Xiamen Travel Guide


Dating from the late 12th century, Xiamen is a new city by Chinese standards. It was a stronghold for Ming loyalist Zheng Chenggong (better known as Koxinga), who later fled to Taiwan after China was overrun by the Qing. Xiamen's place as a dynasty-straddling city continues to this day due to its proximity to Taiwan. Some see Xiamen as a natural meeting point between the two sides in the decades-long separation. Only a few miles out to sea are islands that still technically belong to the Republic of China, as Taiwan is officially known in Mainland China.

Today, Xiamen is one of the most prosperous cities in China, with beautiful parks, impressive temples, and waterfront promenades that neatly complement historic architecture. Since around 2014, it has also cultivated a reputation as an increasingly "cool" city, with young fashion designers and artists choosing to live here, away from the bustle of bigger cities.
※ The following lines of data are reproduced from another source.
Lemma usages_of_spec root ws :
  data_root_of c root -> Forall (fun w => is_Some (files c !! w)) ws ->
  usages_of quiet_startup root ws
  = Ok (omap (fun w => (fun db => (w, usage_of db)) <$> files c !! w) ws).
Proof using All.
  intros Hroot. induction 1 as [|w ws [db Hw] _ IH]; [done|]. cbn [usages_of omap list_omap].
  rewrite (root_file_Ok root w db Hroot Hw). cbn [faulty se_usage quiet_startup mbind result_bind].
  rewrite (storage_usage_file w db Hw). cbn [mbind result_bind]. rewrite IH, Hw. done.
Qed.

(** Without incomplete files a scan finds the files. *)
Lemma all_files_complete : broken c = ∅ -> map_to_list (all_files c) ≡ₚ prod_map id Ok <$> map_to_list (files c).
Proof using Type.
  intros Hb. unfold all_files. rewrite Hb, fmap_empty, (left_id_L ∅ (∪)). by rewrite map_to_list_fmap.
Qed.

Lemma usages_spec root :
  data_root_of c root -> broken c = ∅ ->
  exists us, usages quiet_startup root = Ok us /\ us ≡ₚ prod_map id usage_of <$> map_to_list (files c).
Proof using All.
  intros Hroot Hb. unfold usages, list_worlds, list_matching. rewrite (collect_worlds_spec root Hroot).
  cbn [faulty se_list quiet_startup mbind result_bind].
  assert (sort_worlds (scanned root).*1 ≡ₚ (map_to_list (files c)).*1) as Hp.
  { unfold sort_worlds. rewrite merge_sort_Permutation, (scanned_perm root Hroot), (all_files_complete Hb).
    assert ((prod_map id Ok <$> map_to_list (files c)).*1 = (map_to_list (files c)).*1) as ->; [|done].
    rewrite <- list_fmap_compose. apply list_fmap_ext. by intros _ [w db] _. }
  eexists. split; [apply usages_of_spec; [done|]|].
  - rewrite Hp. apply Forall_fmap, Forall_forall. intros [w db] Hin%elem_of_map_to_list. by eexists.
  - rewrite Hp. assert (forall l, l ⊆ map_to_list (files c) ->
      omap (fun w => (fun db => (w, usage_of db)) <$> files c !! w) l.*1 = prod_map id usage_of <$> l) as Hl.
    { induction l as [|[w db] l IH]; intros Hsub; [done|]. cbn.
      assert (files c !! w = Some db) as -> by (apply elem_of_map_to_list; set_solver).
      cbn. f_equal. apply IH. set_solver. }
    by rewrite Hl.
Qed.
(* ===== verification/Announce.v ===== *)
(** * Every committed row is announced

    Subscribers learn of a chain's rows from the live stream.  An operation
    commits rows to a file and then sends one change event for each of them:
    over any run, the chain events of a world that were sent are exactly the
    rows its file gained, in order. *)

From S2P Require Import Prelude.
From S2P Require Import WorldSchema.
From S2P Require Import Auth.
From S2P Require Import Crypto.
From S2P Require Import Etag.
From S2P Require Import Types.
From S2P Require Import Db.
From S2P Require Import AuditVerify.
From S2P Require Import AuditGates.
From S2P Require Import AuditAppend.
From S2P Require Import Cas.
From S2P Require Import WorldWrite.
From S2P Require Import Timeline.
From S2P Require Import EventId.
From S2P Require Import Store.
From S2P Require Import Quota.
From S2P Require Import ChainValid.
From S2P Require Import GateProofs.
From S2P Require Import StorageClass.
From S2P Require Import Core.
From S2P Require Import WorldOps.
From S2P Require Import DeleteOps.
From S2P Require Import Frames.
From S2P Require Import CoreInv.
From S2P Require Import DeleteOpsProofs.
From S2P Require Import CoreTheorems.

(** ** Rows and announcements *)

Definition rows_of (v : string) (c : Core) : list EventRow := from_option db_events [] (files c !! v).
Definition gen_of (v : string) (c : Core) : option string := db_generation <$> files c !! v.

Definition chain_id (v g : string) (row : EventRow) : SubscriptionEventId :=
  {| sid_world := v; sid_generation := g; sid_seq := ev_id row |}.

Definition id_in (v : string) (i : ChangeEventIdentity) : option SubscriptionEventId :=
  match i with
  | IdentityChain id => if bool_decide (sid_world id = v) then Some id else None
  | IdentityEphemeral => None
  end.

(** The chain events of the world [v] among events. *)
Definition chain_ids (v : string) (sent : list ChangeEvent) : list SubscriptionEventId :=
  omap (fun e => id_in v (ce_identity e)) sent.

Definition gen_kept (v : string) (c c' : Core) : Prop :=
  forall g, gen_of v c = Some g -> gen_of v c' = Some g.

Definition announced (v : string) (c c' : Core) : Prop :=
  gen_kept v c c'
  /\ exists sent rows, events_sent c' = events_sent c ++ sent /\ rows_of v c' = rows_of v c ++ rows
       /\ chain_ids v sent = map (chain_id v (default "" (gen_of v c'))) rows.

(** Nothing is committed and nothing sent; a file may have been created. *)
Definition still (c c' : Core) : Prop :=
  events_sent c' = events_sent c
  /\ forall v, rows_of v c' = rows_of v c /\ gen_kept v c c'.

(** Rows with these ids were committed to [w], and nothing sent yet. *)
Definition adds (w : string) (ids : list SubscriptionEventId) (c c' : Core) : Prop :=
  events_sent c' = events_sent c
  /\ (forall v, v <> w -> rows_of v c' = rows_of v c)
  /\ (forall v, gen_kept v c c')
  /\ exists g rows, gen_of w c' = Some g /\ rows_of w c' = rows_of w c ++ rows
       /\ ids = map (chain_id w g) rows.

(** What is still to be sent after an operation's body. *)
Definition due (w : string) (idents : list ChangeEventIdentity) (c c' : Core) : Prop :=
  (exists ids, idents = map IdentityChain ids /\ adds w ids c c')
  \/ Forall (fun i => i = IdentityEphemeral) idents /\ still c c'.

#[global] Instance gen_kept_preorder v : PreOrder (gen_kept v).
Proof. split; [by intros c g|]. intros c1 c2 c3 H1 H2 g Hg. auto. Qed.

#[global] Instance still_preorder : PreOrder still.
Proof.
  split; [by intros c|]. intros c1 c2 c3 [E1 H1] [E2 H2]. split; [congruence|]. intros v.
  destruct (H1 v) as [R1 G1], (H2 v) as [R2 G2]. split; [congruence|by etrans].
Qed.

Lemma no_rows v c : gen_of v c = None -> rows_of v c = [].
Proof. unfold gen_of, rows_of. by destruct (files c !! v). Qed.

#[global] Instance announced_preorder v : PreOrder (announced v).
Proof.
  split.
  { intros c. split; [done|]. exists [], []. by rewrite !app_nil_r. }
  intros c1 c2 c3 [G1 (s1 & r1 & E1 & R1 & A1)] [G2 (s2 & r2 & E2 & R2 & A2)].
  split; [by etrans|]. exists (s1 ++ s2), (r1 ++ r2).
  split; [by rewrite E2, E1, app_assoc|]. split; [by rewrite R2, R1, app_assoc|].
  unfold chain_ids in *. rewrite omap_app, A1, A2, map_app. f_equal.
  destruct (gen_of v c2) as [g|] eqn:Eg; [by rewrite (G2 g Eg)|].
  apply no_rows in Eg. rewrite Eg in R1. symmetry in R1. apply app_nil in R1 as [_ ->]. done.
Qed.

Lemma still_announced v c c' : still c c' -> announced v c c'.
Proof.
  intros [E H]. destruct (H v) as [R G]. split; [done|]. exists [], [].
  by rewrite E, R, !app_nil_r.
Qed.

Lemma still_due w idents c1 c2 c3 : still c1 c2 -> due w idents c2 c3 -> due w idents c1 c3.
Proof.
  intros Hst [(ids & -> & E' & R' & G' & g & rows & Hg & Hr & ->)|[Hf Hs]]; pose proof Hst as [E H].
  - left. eexists. split; [done|]. split_and!; [congruence| | |].
    + intros v Hv. rewrite R' by done. apply H.
    + intros v. etrans; [apply H|apply G'].
    + exists g, rows. split_and!; [done| |done]. rewrite Hr. by rewrite (proj1 (H w)).
  - right. split; [done|by etrans].
Qed.

Lemma due_still w idents c1 c2 c3 : due w idents c1 c2 -> still c2 c3 -> due w idents c1 c3.
Proof.
  intros [(ids & -> & E' & R' & G' & g & rows & Hg & Hr & ->)|[Hf Hs]] Hst; pose proof Hst as [E H].
  - left. eexists. split; [done|]. split_and!; [congruence| | |].
    + intros v Hv. rewrite (proj1 (H v)). auto.
    + intros v. etrans; [apply G'|apply H].
    + exists g, rows. split_and!; [by apply H| |done]. by rewrite (proj1 (H w)), Hr.
  - right. split; [done|by etrans].
Qed.

Lemma chain_ids_own w g rows sent :
  map ce_identity sent = map IdentityChain (map (chain_id w g) rows) ->
  chain_ids w sent = map (chain_id w g) rows.
Proof.
  revert rows. induction sent as [|e sent IH]; intros [|r rows]; try done. cbn. intros [= He Hs].
  rewrite He. cbn. rewrite bool_decide_true by done. f_equal. by apply IH.
Qed.

Lemma chain_ids_other v w g rows sent :
  v <> w -> map ce_identity sent = map IdentityChain (map (chain_id w g) rows) -> chain_ids v sent = [].
Proof.
  intros Hne. revert rows. induction sent as [|e sent IH]; intros [|r rows]; try done. cbn. intros [= He Hs].
  rewrite He. cbn. rewrite bool_decide_false by done. by eapply IH.
Qed.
Just off Xiamen's west coast, the small island of Gulangyu makes a fun day trip. Its pleasant parks, gardens, statues, museums, and colonial-style buildings draw huge numbers of visitors, though, so it's best to come early on a weekday. The attractions are well signposted; the main ones, such as the Piano Museum inside the charming Shuzhuang Garden, can be accessed with a Y100 combo ticket available from booths outside site entrances. To reach the island take a 25-minute ferry ride from the second floor of the Xiamen Ferry port (Y50 round-trip, passport required).